ADN: “And the biological and chemical weapons?”
[The doctor shakes his head.]
Rera: “Let me be clear. It has long been a policy of the New Earth Government that we do not use biological weapons that could infect any non-Tainted member of the four recognised
Homo sapiens subspecies. The risk of military grade bioweapons infecting real people would be too great. And on the subject of chemical weapons, likewise, I can guarantee that the only weapons used by the NEGA or NEGN here have been designed to be less-than-lethal to the purebred
Homo sapiens subspecies. So, yes, we do have to remedy the effects of knockout gas on many of the victims here, but if it's a choice between letting the Dagonites kill them, or knocking the entire work camp out, I know which one I'd chose.”

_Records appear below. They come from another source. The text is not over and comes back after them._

(** [inet_ntop(af, src, dst, size)], [size] being a [socklen_t]: the
    text written into [dst], which is left as it was when the call
    fails; a failure stores its code in [errno]. *)
Definition inet_ntop (af : Z) (src : list Z) (dst : string) (size : Z)
  : M (bool * string) :=
  if af =? AF_INET then
    match inet_ntop4 src size with
    | Some text => ret (true, text)
    | None => set_errno ENOSPC ;; ret (false, dst)
    end
  else if af =? AF_INET6 then
    match inet_ntop6 src size with
    | Some text => ret (true, text)
    | None => set_errno ENOSPC ;; ret (false, dst)
    end
  else set_errno EAFNOSUPPORT ;; ret (false, dst).

(** ** [network_sockaddr_sprint] *)

(** The conversion of the [size_t] the function takes to the
    [socklen_t] that [inet_ntop] takes: the low 32 bits. *)
Definition socklen_t (size : Z) : Z := u32 size.

(** The result and the content of [dst] after the call. *)
Definition network_sockaddr_sprint (dst : string) (size : Z) (addr : sockaddr)
  : M (bool * string) :=
  if sa_family addr =? AF_INET6 then
    let sin6 := addr in
    if IN6_IS_ADDR_V4MAPPED (sin6_addr sin6) then
      let in_s_addr :=
        le_word [s6 (sin6_addr sin6) 12; s6 (sin6_addr sin6) 13;
                 s6 (sin6_addr sin6) 14; s6 (sin6_addr sin6) 15] in
      inet_ntop AF_INET (le_bytes in_s_addr) dst (socklen_t size)
    else inet_ntop AF_INET6 (sin6_addr sin6) dst (socklen_t size)
  else if sa_family addr =? AF_INET then
    let sin := addr in
    inet_ntop AF_INET (le_bytes (sin_addr sin)) dst (socklen_t size)
  else set_errno EAFNOSUPPORT ;; ret (false, dst).

(** ** [network_sockaddr_port] *)

Definition network_sockaddr_port (sa : sockaddr) : Z :=
  if sa_family sa =? AF_INET6 then
    let sin6 := sa in htons (sin_port sin6)
  else if negb (sa_family sa =? AF_INET) then 0
  else
    let sin := sa in htons (sin_port sin).

(** ** [network_bind_all] *)

Section BindAll.

(** What the memory the function does not initialise holds: the buffer
    [name] on its stack, and a cell of the array it allocates. *)
Variable stack_text : string.
Variable heap_cell : Z.

Definition xmalloc_ints (size : Z) : list Z :=
  repeat heap_cell (Z.to_nat size).

Definition xrealloc_ints (fds : list Z) (size : Z) : list Z :=
  firstn (Z.to_nat size) fds
  ++ repeat heap_cell (Z.to_nat size - length fds).

(** The end of a turn of the loop: a descriptor is stored at index
    [count], the array growing by two cells when it is full. *)
Definition bind_all_store (fd size : Z) (fds : list Z) (count : Z)
  : Z * list Z * Z :=
  if fd >=? 0 then
    let '(size, fds) :=
      if count >=? size then (size + 2, xrealloc_ints fds (size + 2))
      else (size, fds) in
    (size, <[Z.to_nat count := fd]> fds, count + 1)
  else (size, fds, count).

Fixpoint bind_all_loop (addrs : list addrinfo) (port : Z) (name : string)
  (size : Z) (fds : list Z) (count : Z) : M (list Z * Z) :=
  match addrs with
  | [] => ret (fds, count)
  | addr :: rest =>
      '(_, name) <-
        network_sockaddr_sprint name INET6_ADDRSTRLEN (ai_addr addr) ;;
      if ai_family addr =? AF_INET then
        fd <- network_bind_ipv4 name port ;;
        let '(size, fds, count) := bind_all_store fd size fds count in
        bind_all_loop rest port name size fds count
      else if ai_family addr =? AF_INET6 then
        fd <- network_bind_ipv6 name port ;;
        let '(size, fds, count) := bind_all_store fd size fds count in
        bind_all_loop rest port name size fds count
      else bind_all_loop rest port name size fds count
  end.

(** [getaddrinfo] hands back [error] and, when that is 0, the list
    [addrs].  The result is the array stored in [*fds], [None] when
    nothing was stored there, and [*count]. *)
Definition network_bind_all (error : Z) (addrs : list addrinfo) (port : Z)
  : M (option (list Z) * Z) :=
  let count := 0 in
  if error <? 0 then
    warn "getaddrinfo failed: %s" ;; ret (None, count)
  else
    let size := 2 in
    let fds := xmalloc_ints size in
    '(fds, count) <- bind_all_loop addrs port stack_text size fds count ;;
    ret (Some fds, count).

End BindAll.

(** * Further notions used by the properties *)

(** The two families the code knows. *)
Definition supported (a : sockaddr) : Prop :=
  sa_family a = AF_INET \/ sa_family a = AF_INET6.

(** The fields of the view selected by the family hold what their C
    types can hold: a 32-bit [s_addr], sixteen bytes of [s6_addr]. *)
Definition sockaddr_wf (a : sockaddr) : Prop :=
  (sa_family a = AF_INET -> 0 <= sin_addr a < 2 ^ 32)
  /\ (sa_family a = AF_INET6 ->
      length (sin6_addr a) = 16%nat /\ Forall is_byte (sin6_addr a)).

(** The host an address names, as sixteen bytes: an IPv4 address stands
    for its IPv4-mapped form. *)
Definition host_bytes (a : sockaddr) : list Z :=
  if sa_family a =? AF_INET then v4mapped (sin_addr a) else sin6_addr a.

Definition is_bind (e : event) : bool :=
  match e with
  | EvBind _ _ _ => true
  | _ => false
  end.

Definition is_connect (e : event) : bool :=
  match e with
  | EvConnect _ _ _ => true
  | _ => false
  end.

(** The descriptors the run bound with success, in the order of the
    calls. *)
Fixpoint bound_fds (evs : list event) : list Z :=
  match evs with
  | [] => []
  | EvBind fd _ (Ret _) :: rest => fd :: bound_fds rest
  | _ :: rest => bound_fds rest
  end.

Definition is_socket (e : event) : bool :=
  match e with
  | EvSocket _ _ _ _ => true
  | _ => false
  end.

Definition is_alarm_off (e : event) : bool :=
  match e with
  | EvAlarm seconds => seconds =? 0
  | _ => false
  end.

(** What a call of a binder leaves behind, as far as the loop of
    [network_bind_all] depends on it: the descriptors open before are
    still open, and the one descriptor bound is the one returned, which
    was not open before and is open now. *)
Definition binder_run (r : Z * world * list event) (w : world) : Prop :=
  open_fds w ⊆ open_fds r.1.2
  /\ bound_fds r.2 = (if r.1.1 >=? 0 then [r.1.1] else [])
  /\ (0 <= r.1.1 -> r.1.1 ∉ open_fds w /\ r.1.1 ∈ open_fds r.1.2).

(** The addresses of the [bind] calls of a run, in the order they were
    made. *)
Fixpoint bind_calls (evs : list event) : list sockaddr :=
  match evs with
  | [] => []
  | EvBind _ addr _ :: rest => addr :: bind_calls rest
  | _ :: rest => bind_calls rest
  end.

(** A report that does not come from a failed system call. *)
Definition is_warn (e : event) : bool :=
  match e with
  | EvWarn _ => true
  | _ => false
  end.

(** The candidates [getaddrinfo] can return for the two families, as far
    as the properties distinguish them. *)
Definition ipv4_candidate (a : addrinfo) : Prop :=
  ai_family a = AF_INET /\ sa_family (ai_addr a) = AF_INET
  /\ 0 <= sin_addr (ai_addr a) < 2 ^ 32.

Definition v4mapped_candidate (a : addrinfo) : Prop :=
  ai_family a = AF_INET6 /\ sa_family (ai_addr a) = AF_INET6
  /\ IN6_IS_ADDR_V4MAPPED (sin6_addr (ai_addr a)) = true.

(** ** The stages of [main] *)

(** The settings [main] starts the option loop with. *)
Definition default_options (CONFIG_FILE : string) : options :=
  mk_options None None 4444 false CONFIG_FILE.

(** The credentials stage of [main]: whether credentials were acquired
    that have to be released. *)
Definition main_creds (o : options) : E bool :=
  match service o with
  | Some service =>
      (ok <- lift (acquire_creds service) ;;
       if negb ok then die "unable to acquire creds, aborting"
       else eret true)%daemon
  | None => eret false
  end.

[Antonio nods to the doctor's explanation.]
ADN: “I see. But...”
Rera: “That's not what I really want to talk about, though. The important thing is the good we're doing here. Once the Hybrid infiltrators have been weeded out... it's the matter of a simple gene check, the markers are unmistakable if you know what you're looking for, we tag each of the rescued people, ready to get them off this island. Already, we're setting up proper settlement camps back in friendly territory. Hopefully, one day we'll be able to set up proper housing here again, but for now, Iceland will be a military territory.
[He pauses]
Rera: It's probably for the best, considering how close we are to Migou territory.
ADN: “So... this entire structure... it's the size of an arcology dome...”
Rera: “Well, a slightly-smaller-than average one, to be accurate.”
ADN: “Yes, okay, true. But, still. This entire thing, you've set it up in hours, and from the flow of people...”
[The camera pans down, to show the column being herded along the temporary streets, shaven-headed figures in loose, undyed clothing, like that might which be given by a hospital, shuffling along. The NEG guards around them have their stun-batons drawn, and are carrying riot shields.]
ADN: “... it's already well under way in its task. How do you manage it so quickly?”
Rera: “That has to go down to the bravery and efficiency of the men I have the honour of serving with... the soldiers who freed these people, the engineers who set this place up, and my fellow doctors and medics who are working non-stop to get these people processed, ready for evacuation.”
[The camera pans again, so Antonio is the only one in shot.]
ADN: “So, there we have it. A sight into one of the areas of the Aeon War which we hear less about, and which many people would like to pretend doesn't exist. But we can all sleep better, and feel better about ourselves, in the knowledge that Operation CATO, with its aim to stop the Dagonites from doing things like this, has succeeded. This is Antonio de Nebrija, for WBO News.”